Most companies that operate vehicles under 10,000 GVWR are receiving a mandatory education on how to adapt to the vast array of tire pressure monitoring systems (TPMS). In some cases, the lessons are relatively quick and painless. On the other hand, for some it's become a nightmare where components and relearn procedures depend on the year, make and model. As I've said in this column and in numerous presentations over the years, fleets must band together and demand standardization among truck and trailer manufacturers to ensure that equipment can be interchanged and easily serviced without exception to avoid these problems.
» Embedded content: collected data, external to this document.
(* ===== verification/PgFault.v ===== *)
(** * The pager: a hot journal that is not played back

    The sector size of a journal is in its header, but before readJournalHdr reads the header it
    compares the size of the journal with the sector size of the connection that
    reads it. A connection that opens the database with larger sectors than the one that
    wrote the journal takes a short journal for an empty one and deletes it. *)

From S2P Require Import Prelude Varint Buffer Bitvec PgFile PgImage Pager PgTxn PgHot PgJournal.
#[local] Open Scope Z_scope.
#[local] Open Scope c_scope.
#[local] Open Scope list_scope.

(** A connection that has just been opened; the sectors of its device are [ss] bytes long. *)
Definition fresh (sz ss : Z) : Pager :=
  MkPager PAGER_OPEN NO_LOCK SQLITE_OK 0 0 0 0 0 0 0 0 false false (replicate 16 0) 0 sz ss 1073741823 0 0 None [] false false.

Definition plain_settings (m : journal_mode) (ss : Z) : settings := Settings false true false false m (-1) 0 ss 512.

Definition connect (m : journal_mode) (sz ss : Z) (d : disk) : world :=
  World (fresh sz ss) d ∅ (Env [] [] [] []) ∅ (plain_settings m ss).

(** Read a page and change its content. *)
Definition change (pgno : Z) (a : list Z) : sm world Z :=
  rc ← sqlite3PagerGet pgno;
  if negb (rc =? SQLITE_OK) then mret rc else
  rc ← sqlite3PagerWrite pgno;
  if negb (rc =? SQLITE_OK) then mret rc else
  _ ← on_page pgno (set_data a);
  mret SQLITE_OK.

(** A transaction that changes two pages and has written the first one to the file. *)
Definition two_pages (p1 p2 : list Z) : sm world Z :=
  _ ← sqlite3PagerSharedLock;
  _ ← sqlite3PagerBegin false;
  _ ← change 1 p1;
  _ ← change 2 p2;
  pagerStress 1.

Definition content (w : world) : list Z := now (db (dk w)).

(** The database before the transaction, and what the transaction writes. *)
Definition old_page : list Z := replicate 512 1.
Definition new_page : list Z := replicate 512 2.
Definition before : disk := Disk (File (old_page ++ old_page) []) None false None [].

(** After a transaction of a connection with sectors of 512 bytes was interrupted, a connection
    with sectors of 512 bytes restores the old database; one with sectors of 4096
    bytes succeeds too, but leaves the first page new and the second one old, and deletes the journal. *)
Theorem short_hot_journal_lost :
  returns (two_pages new_page new_page (connect DELETE 512 512 before)) (λ rc w, rc = SQLITE_OK ∧
    returns (sqlite3PagerSharedLock (connect DELETE 512 512 (dk w))) (λ rc w1, rc = SQLITE_OK ∧ content w1 = content (connect DELETE 512 512 before)) ∧
    returns (sqlite3PagerSharedLock (connect DELETE 512 4096 (dk w))) (λ rc w2, rc = SQLITE_OK ∧ jrn (dk w2) = None ∧
      slice (content w2) 0 24 = slice new_page 0 24 ∧ slice (content w2) 512 512 = old_page)).
Proof.
  eexists _, _. split; [vm_compute; reflexivity|]. split; [reflexivity|].
  split; (eexists _, _; split; [vm_compute; reflexivity|]); repeat split.
Qed.
(** Writing a header: a new open chunk. *)
Lemma writeJournalHdr_any f cs w : in_txn f cs w → quiet f (next_header cs) → round_up ss (journalOff (pg w)) = next_header cs → nRec (pg w) = 0 → NoDup (all_recs cs).*1 →
  returns (writeJournalHdr w) (λ rc w', safe w' ∧ only_journal w w' ∧ (rc = SQLITE_OK ∧ (∃ f', journalling f' cs [] w') ∨ failed rc)).
Proof.
  intros Ht Hq Ho Hr Hnd. pose proof (proj1 Hss) as Lss. pose proof (next_header_pos cs) as Hh. set (h := next_header cs) in *. unfold writeJournalHdr. rewrite bind_assert by apply Ht. prun.
  assert (JOURNAL_HDR_SZ (pg w) = ss) as ES by apply Ht. assert (pageSize (pg w) = sz) as EP by apply Ht. assert (dbOrigSize (pg w) = n) as EO by apply Ht. assert (sectorSize (pg w) = ss) as ES' by apply Ht.
  rewrite ES, EP. assert ((if ss <? sz then ss else sz) = ss) as -> by (destruct (Z.ltb_spec ss sz); lia). rewrite EO, ES'.
  set (w1 := set_pg _ (set_pg _ w)). assert (in_txn f cs w1 ∧ only_journal w w1 ∧ journalHdr (pg w1) = h ∧ journalOff (pg w1) = h ∧ nRec (pg w1) = 0) as (Ht1 & O1 & J1 & J2 & J3).
  { unfold w1. split; [|split; [done|]].
    - repeat apply in_txn_assign; try done. cbn. by rewrite (it_points _ _ _ Ht).
    - cbn. unfold journalHdrOffset, JOURNAL_HDR_SZ. cbn. by rewrite ES', Ho. }
  change (cf w1) with (cf w). rewrite (it_cf _ _ _ Ht), (so_sync Hk), (so_append Hk). change (false || negb (0 =? 0)) with false. cbv iota. clearbody w1.
  eapply returns_bind; [apply randomness_any|]. intros init w2 (Hi & r & ->). prun. set (w2 := set_pg _ (set_en _ w1)).
  assert (in_txn f cs w2 ∧ only_journal w w2 ∧ journalHdr (pg w2) = h ∧ journalOff (pg w2) = h ∧ nRec (pg w2) = 0 ∧ cksumInit (pg w2) = init) as (Ht2 & O2 & K1 & K2 & K3 & K4).
  { unfold w2. split; [by apply in_txn_assign; try apply in_txn_en|]. split_and!; try done. }
  clearbody w2. clear w1 Ht1 O1 J1 J2 J3. fold (new_header init). pose proof (new_header_length init) as HL.
  destruct (Z.to_nat ss) as [|fuel] eqn:EF; [lia|]. cbn [write_hdr_loop]. prun. assert (JOURNAL_HDR_SZ (pg w2) = ss) as -> by apply Ht2. rewrite (proj2 (Z.ltb_lt 0 ss)) by lia. prun. rewrite K2.
  eapply returns_bind; [apply (OsWrite_any w2 Jfd f); by apply (in_txn_file f cs)|]. intros rc w3 (e & j & -> & Hrc).
  assert (in_txn (file_write h (take (4 * j) (new_header init)) f) cs (set_dk (set_file Jfd (file_write h (take (4 * j) (new_header init)) f)) (tick e w2))) as Ht3.
  { apply in_txn_write; [done..|]. apply Forall_take, new_header_bytes. }
  assert (quiet (file_write h (take (4 * j) (new_header init)) f) h) as Hq3 by (apply quiet_zeros; [done..|by rewrite HL]).
  set (w3 := set_dk _ (tick e w2)) in *. assert (only_journal w w3 ∧ pg w3 = pg w2) as [O3 P3] by done. clearbody w3.
  rewrite bind_assert by (rewrite P3, K1, K2; apply Z.leb_refl). prun. set (w4 := set_pg _ w3).
  assert (in_txn (file_write h (take (4 * j) (new_header init)) f) cs w4) as Ht4 by (by apply in_txn_assign).
  assert (safe w4) as S4 by (apply (safe_intro _ _ _ Ht4); by left). assert (only_journal w w4) as O4 by done.
  destruct Hrc as [[-> Ea]|Hf].
  - okb. destruct fuel as [|fuel]; [cbn in EF; lia|]. cbn [write_hdr_loop]. prun. assert (JOURNAL_HDR_SZ (pg w4) = ss) as -> by apply Ht4. rewrite Z.add_0_l, Z.ltb_irrefl. apply returns_mret.
    split_and!; [done..|]. left. split; [done|]. rewrite Ea in Ht4. exists (file_write h (new_header init) f). split; try done.
    + unfold w4. cbn. by rewrite P3.
    + unfold w4. cbn. rewrite P3, K2. unfold chunk_end. cbn. fold h. lia.
    + unfold w4. cbn. by rewrite P3, K3.
    + unfold w4. cbn. rewrite P3, K4. by apply open_new.
    + by rewrite app_nil_r.
  - failb Hf. apply returns_mret. split_and!; try done. by right.
Qed.

(** ** Making the open chunk valid *)

Lemma now_in f : now f ∈ versions f.
Proof. by apply list.elem_of_cons; left. Qed.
While consumers were not given a choice when it comes to TPMS, trucking companies have yet to experience even a whisper of a federal mandate. The National Highway Traffic Safety Administration (NHTSA) has been working on new truck tire testing requirements for years and as of July 1, nothing has been released. Beltway insiders continue to hint that TPMS for vehicles over 10,000 GVWR will be on the radar screen soon, but history has shown that NHTSA will likely need years to produce a standard that accounts for all of the variables.

That being said, the tsunami of escalating diesel prices and tire/retread costs may force the hand of the industry before the government even has a chance to consider a mandate. Since improper inflation pressure reduces both fuel and tread mileage, it would appear that fleets should have unbelievable incentive to at least investigate the benefits of TPMS. The facts indicate that trucking companies have been incredibly slow to embrace this technology. One of the leading aftermarket manufacturers reported second-quarter earnings for FY 2008 decreased when compared to the same period in FY 2007, and most of the tractor and trailer OEMs have yet to offer TPMS as an option for new equipment.

The lack of inclusion for this technology in the trucking industry is both mind-boggling and shortsighted. With increased global demand for oil and natural rubber, two of the key materials needed to build tires, it's highly unlikely that prices will ever decrease. So a hypothetical $100 investment in TPMS per tire today essentially protects an asset that may cost hundreds more to replace in a few years. To make matters worse, the same hypothetical $100 investment will continue to protect the next set of new tires or retreads so the lifetime cost would actually be measured in pennies.

Fleets need to get over the sticker shock and realize that TPMS will save money in the long run by reducing the number of underinflated tires that rob fuel mileage and steal tread life. There are going to be some short-term growing pains and at a time when profits are virtually nonexistent, a million-dollar investment in TPMS is probably the absolute last item on the finance department wish list. However, if tire manufacturers continue to raise prices 7-8% annually, new tire prices could double in less than ten years. For fleets on the leading edge, future tread mileage and fuel savings from the immediate implementation of TPMS will lessen the blow down the road. But companies that continue to sit on the sidelines and wait for the government might discover that thousands of dollars have been unnecessarily wasted because a few hundred were never spent in the first place.